Speaking to ICIS at the 47th annual European Petrochemical Association (EPCA) meeting, Al-Mady said the company wants to bring its plants more up-to-date through efficiency programmes and utilise the best available feedstock it can get.
“We are taking a very close look and evaluating every plant by plant, evaluating our supply chain, our procurement, benchmarking, our cost with the rest of the field, and there are some efficiency programmes that are under implementation … hopefully we see the results at the end of 2014,” he said.
In April, SABIC announced it will shut down assets in Bergen op Zoom, the Netherlands, and Gelsenkirchen, Germany, as part as part of a wider restructuring programme that will see 1,050 jobs cut.
“The European petrochemical industry is challenged by factors within and outside. Within is the ageing population, regulations and decreased innovation and science output compared with China and the US.
“From the outside, it’s the shale gas threat that is coming sometime around 2016, where the US export is going to start hitting Europe, especially in the polymers market, as well as methanol and fertilizers,” he said.
He added SABIC hopes that through innovation it can improve the products offered to customers, which can give the company an edge over competitors and help it survive these challenges.
"Innovation, market leadership, they are dependent on each other."
Al Mady also said he wants Europe to not waste the opportunity of capitalising on its own shale gas resources.
“I hope that Europe can make up its mind to harness the resources of shale gas here.

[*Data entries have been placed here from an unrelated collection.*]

Definition RedisKey (key : string) : string := RedisPrefix +:+ ":" +:+ key.
(** [getFromRedis]; [ok] is whether the pipeline succeeds. *)
Definition getFromRedis (s : K) (key : string) (ok : bool) : option V := if ok then GET s (RedisKey key) else None.
Definition setInRedis (r : reply) (key : string) (v : V) (s : K) : K := (send r (λ s, SET s (RedisKey key) v) s).1.
(** [handleRefresh]: whether a refresh is started. *)
Definition handleRefresh (remainingTTL : Z) : bool :=
  if remainingTTL =? redisNoPTTL then false
  else negb (RefreshInterval =? RedisRefreshIntervalOff) && (RefreshInterval <? cacheTTL - remainingTTL).
Definition storeKey (key : string) (v : V) : string := match extract with Some f => f v | None => key end.
(** What a task of a key writes when it has found [v]. *)
Definition stored (key : string) (v : V) : list (string * V) := also key v ++ [(storeKey key v, v)].

(** *** Singleflight *)
Definition in_flight (pc : task_pc) : bool := match pc with TStart | TDone _ => false | _ => true end.
Definition is_flight (kind : task_kind) (inst : nat) (key : string) (tk : task) : bool :=
  bool_decide (t_kind tk = kind) && bool_decide (t_inst tk = inst) && bool_decide (t_key tk = key) && in_flight (t_pc tk).
Definition flight (kind : task_kind) (inst : nat) (key : string) (l : list task) : option nat :=
  fst <$> list_find (λ tk, is_flight kind inst key tk = true) l.

(** *** GetOrSet *)
Definition get_fast (y : cache_sys) (c : nat) (g : get_call) (ok : bool) (remainingTTL : Z) : cache_sys :=
  match getFromRedis (ks y) (g_key g) ok with
  | Some v =>
      let y := if handleRefresh remainingTTL then with_tasks (tasks y ++ [mkTask KRefresh (g_inst g) (g_key g) TStart]) y else y in
      put_get c g (CReturned (inr v)) y
  | None => put_get c g CJoin y
  end.
Definition get_join (y : cache_sys) (c : nat) (g : get_call) : cache_sys :=
  match flight KFetch (g_inst g) (g_key g) (tasks y) with
  | Some t => put_get c g (CWait t) y
  | None => put_get c g (CWait (length (tasks y))) (with_tasks (tasks y ++ [mkTask KFetch (g_inst g) (g_key g) TLock]) y)
  end.

(** *** The tasks *)
Definition out_of (kind : task_kind) (r : Er + V) : option (Er + V) := match kind with KFetch => Some r | _ => None end.
(** After [acquireLock]: a refresh gives up without the lock. *)
Definition after_lock (kind : task_kind) (got : bool) : task_pc :=
  match kind with
  | KFetch => TCheck got
  | KRefresh => if got then TCall true else TDone None
  | KDelete => TDel got
  end.
(** When the callback has stored what it stores itself. *)
Definition after_call (kind : task_kind) (locked : bool) (n : nat) (v : V) (todo : list (string * V)) : task_pc :=
  match todo with
  | [] => if locked then TStore n v else TRelease locked (out_of kind (inr v))
  | _ => TAlso locked n v todo
  end.

Inductive cache_label :=
  | LGet (inst : nat) (key : string)
  | LFast (c : nat) (ok : bool) (remainingTTL : Z)
  | LJoin (c : nat)
  | LReturn (c : nat)
  | LDelete (inst : nat) (key : string)
  | LGo (t : nat)
  | LObtain (t : nat)
  | LRefused (t : nat)                   (** a refresh or a deletion gets no lock *)
  | LUnlocked (t : nat)                  (** a flight goes on without the lock *)
  | LCheck (t : nat) (ok : bool)
  | LCall (t : nat)
  | LSet (t : nat) (r : reply)
  | LDel (t : nat) (r : reply)
  | LRelease (t : nat) (ok : bool)
  | LEnd (t : nat)
  | LSweep (pfx : string)
  | LScan (i : nat) (batch : list string) (more : bool)
  | LPipe (i : nat) (r : reply)
  | LDb (d : D)                          (** the database changes *)
  | LExpire (key : string)               (** a key expires *)
  | LExpireLock (key : string)           (** a lock expires that its task has left *)
  | LLoseLock (key : string).            (** a lock expires while its task needs it *)

Definition task_step (y : cache_sys) (t : nat) (tk : task) (l : cache_label) : option cache_sys :=
  let key := t_key tk in
  match l, t_pc tk with
  | LGo _, TStart =>
      Some (put_task t tk (if flight (t_kind tk) (t_inst tk) key (tasks y) then TDone None else TLock) y)
  | LObtain _, TLock =>
      match lock_of y !! key with
      | None => Some (put_task t tk (after_lock (t_kind tk) true) (with_lock (<[key := t]> (lock_of y)) y))
      | Some _ => None
      end
  | LRefused _, TLock => if bool_decide (t_kind tk = KFetch) then None else Some (put_task t tk (after_lock (t_kind tk) false) y)
  | LUnlocked _, TLock => if bool_decide (t_kind tk = KFetch) then Some (put_task t tk (after_lock (t_kind tk) false) y) else None
  | LCheck _ ok, TCheck locked =>
      Some (put_task t tk (match getFromRedis (ks y) key ok with Some v => TRelease locked (out_of (t_kind tk) (inr v)) | None => TCall locked end) y)
  | LCall _, TCall locked =>
      d ← last (dbs y);
      Some (put_task t tk (match dataCallback d key with
        | inl e => TRelease locked (out_of (t_kind tk) (inl e))
        | inr v => after_call (t_kind tk) locked (length (dbs y) - 1) v (also key v)
        end) y)
  | LSet _ r, TAlso locked n v ((k', v') :: todo) =>
      Some (put_task t tk (after_call (t_kind tk) locked n v todo) (with_ks (setInRedis r k' v' (ks y)) y))
  | LSet _ r, TStore n v =>
      Some (put_task t tk (TRelease true (out_of (t_kind tk) (inr v))) (with_ks (setInRedis r (storeKey key v) v (ks y)) y))
  | LDel _ r, TDel locked =>
      let y' := with_ks (send r (λ s, DEL s (RedisKey key)) (ks y)).1 y in
      let y' := match locked, r with true, (RDone | RLost) => with_floor key (length (dbs y) - 1) y' | _, _ => y' end in
      Some (put_task t tk (TRelease locked None) y')
  | LRelease _ ok, TRelease locked out =>
      let held := locked && (ok : bool) && bool_decide (lock_of y !! key = Some t) in
      Some (put_task t tk (TEnd out) (if held then with_lock (delete key (lock_of y)) y else y))
  | LEnd _, TEnd out => Some (put_task t tk (TDone out) y)
  | _, _ => None
  end.
Lemma fork_inv m c k extra arrs s : mux_inv m → consumers m !! c = Some k → k_pc k = FAppend → append_chan (arrays m) (channels m) c extra = (arrs, s) →
  mux_inv (set_slice (set_consumers m None (upd m c (mkConsumer Active (k_closed k) (received k) (length (sent m))))) arrs s).
Proof.
  intros [H1 H2 H3 H4 H5 H6 H7] Hk Hpc Happ. assert (c < length (consumers m))%nat by (by eapply lookup_lt_Some).
  pose proof (H6 c k Hk ltac:(by rewrite Hpc)) as Hw. assert (holds_rlock (sender m) = false) as Hr by (destruct (sender m) eqn:Hs; try done; destruct (H5 _ _ _ eq_refl) as (_ & _ & ?); congruence).
  destruct (append_elems _ _ _ _ _ _ H1 Happ) as [Hok He]. change (slice_elems (arrays m) (channels m)) with (elems m (channels m)) in He.
  assert (c ∉ elems m (channels m)) as Hnin by (intros (k' & Hk' & Hl)%H3; simplify_eq; by rewrite Hpc in Hl).
  split; simpl; unfold elems; simpl; [exact Hok|..]; try change (take (s_len s) (default [] (arrs !! s_array s))) with (slice_elems arrs s); rewrite ?He.
  - apply NoDup_app. split_and!; [done| |apply NoDup_singleton]. by intros x Hx ->%list_elem_of_singleton.
  - intros c' [Hc'|Hc']%elem_of_app; [|apply list_elem_of_singleton in Hc' as ->; eexists; unfold upd; by rewrite list_lookup_insert_eq].
    unfold upd. rewrite list_lookup_insert_ne by (by intros <-). by apply H3.
  - intros c' k'. unfold upd. rewrite list_lookup_insert_Some. intros [(-> & <- & _)|[_ Hc']] Hl; apply elem_of_app; [right; by left|left; by eapply H4].
  - intros v s0 i Hs. by rewrite Hs in Hr.
  - intros c' k'. unfold upd. rewrite list_lookup_insert_Some. intros [(-> & <- & _)|[Hne Hc']] Hl; [done|]. specialize (H6 _ _ Hc' Hl). congruence.
  - intros c' k'. unfold upd. rewrite list_lookup_insert_Some. intros [(-> & <- & _)|[Hne Hc']].
    + unfold received_ok. simpl. split; [done|]. rewrite has_hand_idle, drop_ge by done. destruct (H7 _ k Hk) as [_ Hrc]. by rewrite Hpc in Hrc.
    + apply (received_ext m); [done|by rewrite !has_hand_idle|by apply H7].
Qed.
Lemma remove_inv m c k i arrs s : mux_inv m → consumers m !! c = Some k → k_pc k = Removing → position c (elems m (channels m)) = Some i →
  remove_chan (arrays m) (channels m) i = (arrs, s) → mux_inv (set_slice (set_consumers m None (upd m c (with_pc k Gone))) arrs s).
Proof.
  intros Hi Hk Hpc Hpos%position_spec Hrm. pose proof (elems_length m Hi) as Hlen. destruct Hi as [H1 H2 H3 H4 H5 H6 H7].
  assert (c < length (consumers m))%nat by (by eapply lookup_lt_Some).
  pose proof (H6 c k Hk ltac:(by rewrite Hpc)) as Hw. assert (holds_rlock (sender m) = false) as Hr by (destruct (sender m) eqn:Hs; try done; destruct (H5 _ _ _ eq_refl) as (_ & _ & ?); congruence).
  assert (i < s_len (channels m))%nat as Hlt by (rewrite <- Hlen; by eapply lookup_lt_Some).
  destruct (remove_elems _ _ _ _ _ H1 Hlt Hrm) as [Hok He]. change (slice_elems (arrays m) (channels m)) with (elems m (channels m)) in He.
  pose proof (delete_Permutation _ _ _ Hpos) as Hperm. assert (NoDup (c :: delete i (elems m (channels m)))) as [Hnin Hnd]%NoDup_cons by (by rewrite <- Hperm).
  split; simpl; unfold elems; simpl; [exact Hok|..]; try change (take (s_len s) (default [] (arrs !! s_array s))) with (slice_elems arrs s); rewrite ?He.
  - exact Hnd.
  - intros c' Hc'. unfold upd. rewrite list_lookup_insert_ne by (by intros <-). apply H3. rewrite Hperm. by right.
  - intros c' k'. unfold upd. rewrite list_lookup_insert_Some. intros [(-> & <- & _)|[Hne Hc']] Hl; [done|].
    pose proof (H4 _ _ Hc' Hl) as Hin. rewrite Hperm in Hin. by apply elem_of_cons in Hin as [<-|?].
  - intros v s0 j Hs. by rewrite Hs in Hr.
  - intros c' k'. unfold upd. rewrite list_lookup_insert_Some. intros [(-> & <- & _)|[Hne Hc']] Hl; [done|]. specialize (H6 _ _ Hc' Hl). congruence.
  - intros c' k'. unfold upd. rewrite list_lookup_insert_Some. intros [(-> & <- & _)|[Hne Hc']].
    + destruct (H7 _ k Hk) as [Hsince Hrc]. rewrite Hpc, has_hand_idle, app_nil_r in Hrc by done. split; [done|]. simpl. by rewrite Hrc.
    + apply (received_ext m); [done|by rewrite !has_hand_idle|by apply H7].
Qed.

“I know the UK is working very hard. They are just about ready to make a decision on investment on shale gas - that would be very helpful to the UK and investors in the UK. It would bring more investment, so hopefully, we can have more companies around us."
In regards to SABIC’s cracker and relatively new, low density polyethylene (LDPE) plant, in Wilton, the UK, Al Mady said the company is looking for ways to improve the site's financial performance.
“We are going to look for ways to improve the cracker economics through leveraging some of the best feedstocks we can find and invest in its upgrading," he said.
The CEO also stated that for Europe to be successful in competing on a global level, regulations need to be changed to help the chemicals industry progress.
“You cannot have stringent regulations and expect to attract investment,” he said.